Trepanator
5.2
Trepanator

Film de Norbert Moutier (1992)

Je dois bien l'avouer j'ai une tendresse toute particulière pour NG Mount alias Norbert Moutier et pas seulement par esprit de clocher le réalisateur étant Loirétain d'adoption comme moi, mais bien plus par affinité et par respect pour cet artisan de la série Z à la française qui aura toujours, et envers et contre tous fait uniquement ce qui le faisait vibrer. Créateur de fanzine mythiques comme Monster Bis, auteur de roman pour la collection Gore de fleuve Noir, réalisateur à la folle passion capable de faire avec Ogroff un ersatz de Massacre à la tronçonneuse tourné en super 8 avec des potes dans la forêt d'Orléans, Norbert Moutier ne laissera pas son nom dans la grande histoire du cinéma mais il restera une personnalité culte dans le cœur des indécrottables amateurs de cinéma bis. Pour comprendre Norbert Moutier une petite anecdote suffira peut être, puisque après sa mort un professeur de dessin va découvrir sur une brocante un lot de plus de mille bandes dessinées jamais publiées que Norbert Moutier a réalisé en autodidacte entre l'âge de 5 et de 14 ans en s'inspirant des serials et bande dessinée franco/Belge et américaines qu'il lisait étant gosse. Tout Norbert Moutier est peut-être , dans cette façon artisanale, naïve et désintéressée de créer avec passion avant tout pour le plaisir dans une démarche se rapprochant bien plus de l'artisanat et de l'art brut que de toute volonté commerciale. Trepanator son quatrième film s'inscrit parfaitement dans cette même démarche consistant à reproduire et rendre hommage à des œuvres même il n'y a ni le budget, ni le talent, ni l'ambition pour tout à fait réussir l'entreprise. Trepanator est une sorte de remake franchouillard ultra Z du Réanimator de Stuart Gordon mais en version hard discountà la Norbert.

Trepanator nous raconte l'histoire du fils d'un chirurgien fou perpétuant la tradition familiale aux USA avec des opérations chirurgicales permettant un trafic et des transplantations de cerveaux humains.
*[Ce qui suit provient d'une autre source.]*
(** * Serial Studio: the frame builder (app/src/JSON/FrameBuilder.cpp)

    A shallow embedding of [JSON::FrameBuilder]: loading a JSON project map,
    selecting the operation mode and turning the bytes of one received frame
    into a [JSON::Frame] that is handed to the rest of the application.

    The class is a singleton that talks to other singletons (the I/O manager,
    the CSV player, the project model) and to Qt ([QSettings], [QFile],
    signals).  All of that is one [World] value here; every member function is
    a computation in a state monad over [World], and everything the outside
    can observe (signals, message boxes, calls to the I/O manager, writes to
    the settings) is appended, in program order, to the [trace] of the world. *)

From Stdlib Require Import ZArith String Ascii List Bool Lia DecimalString DecimalPos DecimalZ.
From stdpp Require Import base option list strings gmap.

Local Open Scope string_scope.
Local Open Scope Z_scope.

(** ** Qt values *)

(** A [QByteArray] is a sequence of 8-bit characters, a [QString] a text.
    Both are Rocq strings (one [ascii] per byte); a [QString] is held by its
    UTF-8 encoding. *)
Definition QByteArray := string.
Definition QString := string.
Definition QStringList := list QString.

Definition QByteArray_isEmpty (b : QByteArray) : bool :=
  match b with EmptyString => true | String _ _ => false end.

Definition QString_isEmpty (s : QString) : bool :=
  match s with EmptyString => true | String _ _ => false end.

(** [QByteArray::split(sep)] and [QString::split(sep)] (empty parts kept, the
    default): the pieces between the occurrences of [sep].  A text without
    [sep], the empty one included, is one piece. *)
Fixpoint split (sep : ascii) (s : string) : list string :=
  match s with
  | EmptyString => [EmptyString]
  | String c rest =>
      if Ascii.eqb c sep then EmptyString :: split sep rest
      else match split sep rest with
           | piece :: pieces => String c piece :: pieces
           | [] => [String c EmptyString]
           end
  end.

Definition comma : ascii := ","%char.

(** The spacing characters of [isspace] in the C locale: tabulation, line
    feed, vertical tabulation, form feed, carriage return and space. *)
Definition isspace (c : ascii) : bool :=
  let n := nat_of_ascii c in
  ((9 <=? n)%nat && (n <=? 13)%nat) || (n =? 32)%nat.

(** [QByteArray::simplified()]: spacing characters are removed from both
    ends and every internal run of them becomes one space. *)
Inductive SimplifyState := AtStart | InWord | InGap.

Fixpoint simplified_from (st : SimplifyState) (s : string) : string :=
  match s with
  | EmptyString => EmptyString
  | String c rest =>
      if isspace c then
        simplified_from (match st with AtStart => AtStart | _ => InGap end) rest
      else
        match st with
        | InGap => String " "%char (String c (simplified_from InWord rest))
        | _ => String c (simplified_from InWord rest)
        end
  end.

Definition simplified (b : QByteArray) : QByteArray := simplified_from AtStart b.

(** [QString::arg(int)] on ["... %1"]: the number in decimal. *)
Definition number (n : Z) : QString := NilZero.string_of_int (Z.to_int n).

(** [tr] looks a text up in the loaded translation; without one it is the
    text itself. *)
Definition tr (s : QString) : QString := s.

(** ** The frame model (JSON/Frame.h, Group.h, Dataset.h) *)

(** Modelled from the spec: the classes [JSON::Dataset], [JSON::Group] and
    [JSON::Frame] are declared outside FrameBuilder.cpp.  The members are the
    ones FrameBuilder.cpp reads and writes ([m_groupId], [m_index], [m_title],
    [m_value], [m_graph], [m_displayInOverview], [m_widget], [m_datasets],
    [m_groups], [frameStart()], [frameEnd()]), with the types of the data
    model; a freshly constructed object has empty texts, index 0 (unassigned)
    and cleared flags. *)
Module Dataset.
Record t := mk {
  m_groupId : Z;
  m_index : Z;
  m_title : QString;
  m_value : QString;
  m_widget : QString;
  m_graph : bool;
  m_displayInOverview : bool
}.

Definition new : t := mk 0 0 "" "" "" false false.

Definition index (d : t) : Z := m_index d.

Definition set_groupId (v : Z) (d : t) : t :=
  mk v (m_index d) (m_title d) (m_value d) (m_widget d) (m_graph d) (m_displayInOverview d).
Definition set_index (v : Z) (d : t) : t :=
  mk (m_groupId d) v (m_title d) (m_value d) (m_widget d) (m_graph d) (m_displayInOverview d).
Definition set_title (v : QString) (d : t) : t :=
  mk (m_groupId d) (m_index d) v (m_value d) (m_widget d) (m_graph d) (m_displayInOverview d).
Definition set_value (v : QString) (d : t) : t :=
  mk (m_groupId d) (m_index d) (m_title d) v (m_widget d) (m_graph d) (m_displayInOverview d).
Definition set_graph (v : bool) (d : t) : t :=
  mk (m_groupId d) (m_index d) (m_title d) (m_value d) (m_widget d) v (m_displayInOverview d).
Definition set_displayInOverview (v : bool) (d : t) : t :=
  mk (m_groupId d) (m_index d) (m_title d) (m_value d) (m_widget d) (m_graph d) v.
End Dataset.

Module Group.
Record t := mk {
  m_groupId : Z;
  m_title : QString;
  m_widget : QString;
  m_datasets : list Dataset.t
}.

(** [JSON::Group group(id)] *)
Definition new (id : Z) : t := mk id "" "" [].

Definition datasetCount (g : t) : Z := Z.of_nat (length (m_datasets g)).

Definition set_title (v : QString) (g : t) : t :=
  mk (m_groupId g) v (m_widget g) (m_datasets g).
Definition set_widget (v : QString) (g : t) : t :=
  mk (m_groupId g) (m_title g) v (m_datasets g).
Definition set_datasets (v : list Dataset.t) (g : t) : t :=
  mk (m_groupId g) (m_title g) (m_widget g) v.
End Group.

Module Frame.
Record t := mk {
  m_title : QString;
  m_groups : list Group.t;
  m_frameStart : QString;
  m_frameEnd : QString
}.

(** [JSON::Frame frame;] and the frame left by [clear()] *)
Definition new : t := mk "" [] "" "".
Definition clear (f : t) : t := new.

Definition groupCount (f : t) : Z := Z.of_nat (length (m_groups f)).
Definition frameStart (f : t) : QString := m_frameStart f.
Definition frameEnd (f : t) : QString := m_frameEnd f.

Definition set_title (v : QString) (f : t) : t :=
  mk v (m_groups f) (m_frameStart f) (m_frameEnd f).
Definition set_groups (v : list Group.t) (f : t) : t :=
  mk (m_title f) v (m_frameStart f) (m_frameEnd f).
End Frame.

(** ** Arrays updated in place *)

(** [xs[i] = f(xs[i])] through a reference [auto &x = xs[i]].  The loops
    below only use positions below the size; outside, nothing is written. *)
Definition modify_at {A} (i : nat) (f : A → A) (xs : list A) : list A :=
  match xs !! i with
  | Some x => <[i := f x]> xs
  | None => xs
  end.

(** [for (int i = from; i < xs.count(); ++i) xs = body(i, xs);] with the
    bound read again before every round, as in the source.  [rounds] bounds
    the number of rounds; the callers pass the size of the array, which is
    enough because no loop body changes the size ([for_each_index_runs]). *)
Fixpoint for_each_index {A} (rounds : nat) (from : nat)
    (body : nat → list A → list A) (xs : list A) : list A :=
  match rounds with
  | O => xs
  | S rounds' =>
      if (from <? length xs)%nat
      then for_each_index rounds' (S from) body (body from xs)
      else xs
  end.

(** ** The world of the frame builder *)

(** [SerialStudio::OperationMode] and [SerialStudio::DecoderMethod].  The
    enumerations are declared in SerialStudio.h; the constructor of the
    builder casts a stored integer to a mode and both [switch] statements have
    a [default] branch, so a value outside the named ones is a value too. *)
Inductive OperationMode :=
  | ProjectFile
  | DeviceSendsJSON
  | QuickPlot
  | InvalidMode (raw : Z).

Inductive DecoderMethod :=
  | PlainText
  | Hexadecimal
  | Base64
  | InvalidDecoder (raw : Z).

Global Instance OperationMode_eq_dec : EqDecision OperationMode.
Proof. solve_decision. Defined.

(** What [QSettings] stores under a key. *)
Inductive QVariant :=
  | QvString (s : QString)
  | QvMode (mode : OperationMode).

(** [QFile]: the name it was given and whether it is open. *)
Record QFile := mkQFile {
  fileName : QString;
  isOpen : bool
}.

(** [JSON::FrameParser::parse]: the registered parser turns the text of a
    frame into its fields. *)
Definition FrameParser := QString → QStringList.

(** Everything the rest of the application can observe, in program order. *)
Inductive Effect :=
  | Emit_jsonFileMapChanged
  | Emit_operationModeChanged
  | Emit_frameChanged (frame : Frame.t)
  | IO_setStartSequence (sequence : QString)
  | IO_setFinishSequence (sequence : QString)
  | Settings_setValue (key : string) (value : QVariant)
  | ShowMessageBox (title text : QString)
  | QWarning (text : QString) (mode : OperationMode).

Record World := mkWorld {
  (* members of JSON::FrameBuilder *)
  m_opMode : OperationMode;
  m_frameParser : option FrameParser;
  m_frame : Frame.t;
  m_jsonMap : QFile;
  m_settings : gmap string QVariant;
  (* IO::Manager, CSV::Player and JSON::ProjectModel *)
  io_startSequence : QString;
  io_finishSequence : QString;
  csvPlayer_isOpen : bool;
  projectModel_decoderMethod : DecoderMethod;
  (* the files that can be opened for reading, with their contents *)
  files : QString → option QByteArray;
  (* what has been observed so far, oldest first *)
  trace : list Effect
}.
(** *** SessionCloseCallback::operator() *)

Definition sessionClose (now : Z) (w : nat) (s : t) : option t :=
  match weak_lock s w with
  | None => Some s
  | Some processInfo =>
      let key := Process.getAppRoot (ProcessInfo.process processInfo) in
      match groups s !! key with
      | None => Some s
      | Some group =>
          let p1 := set_processed (uincr (ProcessInfo.processed processInfo))
                      processInfo in
          let s1 := put_info w p1 s in
          if (0 <? Group.maxRequests group)
             && (Group.maxRequests group <=? ProcessInfo.processed p1) then
            let processes' := erase w (Group.processes group) in
            let s2 := put_group key
                        (set_size (udecr (Group.size group))
                           (set_processes processes' group)) s1 in
            let s3 := match processes' with
                      | [] => erase_group key s2
                      | _ => s2
                      end in
            let s4 := with_count (udecr (count s3)) s3 in
            let s5 := with_active (udecr (active s4)) s4 in
            Some (emit NotifyAll s5)
          else
            let p2 := set_lastUsed now p1 in
            let p3 := set_sessions (udecr (ProcessInfo.sessions p2)) p2 in
            let s2 := put_info w p3 s1 in
            if ProcessInfo.sessions p3 =? 0 then
              let processes' :=
                push_front w (erase w (Group.processes group)) in
              let s3 := put_group key (set_processes processes' group) s2 in
              let s4 := with_inactiveApps (push_back w (inactiveApps s3)) s3 in
              let s5 := with_active (udecr (active s4)) s4 in
              Some (emit NotifyAll s5)
            else Some s2
      end
  end.

(** *** cleanerThreadMainLoop: the pass after a timed-out wait *)

(** [maxIdleTime > 0 && now - lastUsed > (time_t) maxIdleTime] *)
Definition idle_too_long (s : t) (now : Z) (p : ProcessInfo.t) : bool :=
  (0 <? maxIdleTime s) && (maxIdleTime s <? now - ProcessInfo.lastUsed p).

(** Lines 391-415, [it] running over [inactiveApps]. *)
Fixpoint cleaner_loop (fuel : nat) (now : Z) (s : t) (it : iterator)
  : option t :=
  match it with
  | None => Some s
  | Some w =>
      match fuel with
      | O => None
      | S fuel' =>
          processInfo ← heap s !! w;
          let key := Process.getAppRoot (ProcessInfo.process processInfo) in
          group ← groups s !! key;
          let '(s1, it1, processes1) :=
            if idle_too_long s now processInfo then
              let processes' := erase w (Group.processes group) in
              let prev := decr (inactiveApps s) (Some w) in
              let group' := set_size (udecr (Group.size group))
                              (set_processes processes' group) in
              let sa := put_group key group' s in
              let sb := with_inactiveApps (erase w (inactiveApps sa)) sa in
              let sc := with_count (udecr (count sb)) sb in
              (sc, prev, processes')
            else (s, Some w, Group.processes group) in
          let s2 := match processes1 with
                    | [] => erase_group key s1
                    | _ => s1
                    end in
          cleaner_loop fuel' now s2 (incr (inactiveApps s2) it1)
      end
  end.

Definition cleanerPass (now : Z) (s : t) : option t :=
  cleaner_loop (S (length (inactiveApps s))) now s (begin (inactiveApps s)).

(** *** The facade *)

Definition clear (s : t) : t :=
  emit NotifyAll
    (with_active 0 (with_count 0
       (with_inactiveApps [] (with_groups ∅ s)))).

Definition setMaxIdleTime (seconds : Z) (s : t) : t :=
  emit NotifyCleaner (with_maxIdleTime seconds s).

Definition setMax (n : Z) (s : t) : t := emit NotifyAll (with_max n s).

Definition setMaxPerApp (n : Z) (s : t) : t :=
  emit NotifyAll (with_maxPerApp n s).

Definition getActive (s : t) : Z := active s.
Definition getCount (s : t) : Z := count s.

(** *** ProcessInfo::uptime *)

(** [stream << n] for an integer [n]: its decimal digits. *)
Definition show (n : Z) : string := NilZero.string_of_int (Z.to_int n).

(** [uptime()] called at time [now].  [/] and [%] on [time_t] round
    towards zero. *)
Definition uptime (now : Z) (p : ProcessInfo.t) : string :=
  let seconds := now - ProcessInfo.startTime p in
  let result := EmptyString in
  let '(seconds, result) :=
    if 60 <=? seconds then
      let minutes := Z.quot seconds 60 in
      let '(minutes, result) :=
        if 60 <=? minutes then
          let hours := Z.quot minutes 60 in
          (Z.rem minutes 60, result +:+ show hours +:+ "h ")
        else (minutes, result) in
      (Z.rem seconds 60, result +:+ show minutes +:+ "m ")
    else (seconds, result) in
  result +:+ show seconds +:+ "s".

(** *** verifyState, as compiled with PASSENGER_DEBUG

    [P_ASSERT(expr, false, message)] makes [verifyState] return [false]
    when [expr] does not hold.  [None] stands for the dereference of a
    record that is not there.  The groups are visited in the order of
    [map_to_list]; the order only decides which of several failed
    assertions is met first. *)

(** Lines 285-295.  [prev_lit] is set to [begin()] and never moved. *)
Fixpoint verify_order (s : t) (prev_lit : nat) (rest : list nat)
  : option bool :=
  match rest with
  | [] => Some true
  | lit :: rest' =>
      prev ← heap s !! prev_lit;
      if 0 <? ProcessInfo.sessions prev then
        p ← heap s !! lit;
        if 0 <? ProcessInfo.sessions p
        then verify_order s prev_lit rest'
        else Some false
      else verify_order s prev_lit rest'
  end.

(** Lines 272-296: the loop over [groups], with [totalSize]. *)
Fixpoint verify_groups (s : t) (l : list (string * Group.t)) (totalSize : Z)
  : option (bool * Z) :=
  match l with
  | [] => Some (true, totalSize)
  | (_, group) :: l' =>
      if negb (Group.size group <=? count s) then Some (false, totalSize)
      else
        let totalSize := wrap32 (totalSize + Group.size group) in
        match Group.processes group with
        | [] => Some (false, totalSize)
        | front :: rest =>
            ok ← verify_order s front rest;
            if ok : bool then verify_groups s l' totalSize
            else Some (false, totalSize)
        end
  end.

Definition verifyState (s : t) : option bool :=
  '(ok, totalSize) ← verify_groups s (map_to_list (groups s)) 0;
  if negb ok then Some false
  else if negb (totalSize =? count s) then Some false
  else if negb (active s <=? count s) then Some false
  else if negb (Z.of_nat (length (inactiveApps s))
                =? wrap32 (count s - active s)) then Some false
  else Some true.

(** The state [initialize] leaves behind. *)
Definition initial : t :=
  mk ∅ DEFAULT_MAX_POOL_SIZE 0 0 DEFAULT_MAX_INSTANCES_PER_APP []
     DEFAULT_MAX_IDLE_TIME 0 ∅ 0%nat [] [].

End Pool.

(** ** Operations under the lock, and the states they reach *)

Module Run.

Import StdList Pool.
Contrairement à son tout premier film culte Ogroff (Mad Mutilator) que Norbert Moutier avait tourné avec un indéfectible premier degré et pour lequel il avait eu du mal dans un premier temps à accepter les rires moqueurs des spectateurs, cette fois-ci avec Trepanator le réalisateur s'oriente plus ouvertement et volontairement vers la comédie horrifique et pleinement conscient de l'aspect Z et bricolé de son film Norbert Moutier semble même s'en amuser et essayer d'en faire un atout. Trepanator est un mega-nanar des plus jouissif dans lequel absolument tout du jeu d'acteurs catastrophiques, de la photographie dégueulasse, des effets spéciaux artisanaux, des dialogues stupides, des faux raccords, des stock shots kamikazes, des décors cheaps, de la mise en scène ridicule ... TOUT prête à rire de bon cœur à tel point qu'il est absolument impossible à moins de raconter tout le film dans les moindres détails de citer tout ce qui provoque sourires et hilarité contagieuse face à cette joyeuse série Z totalement décomplexée.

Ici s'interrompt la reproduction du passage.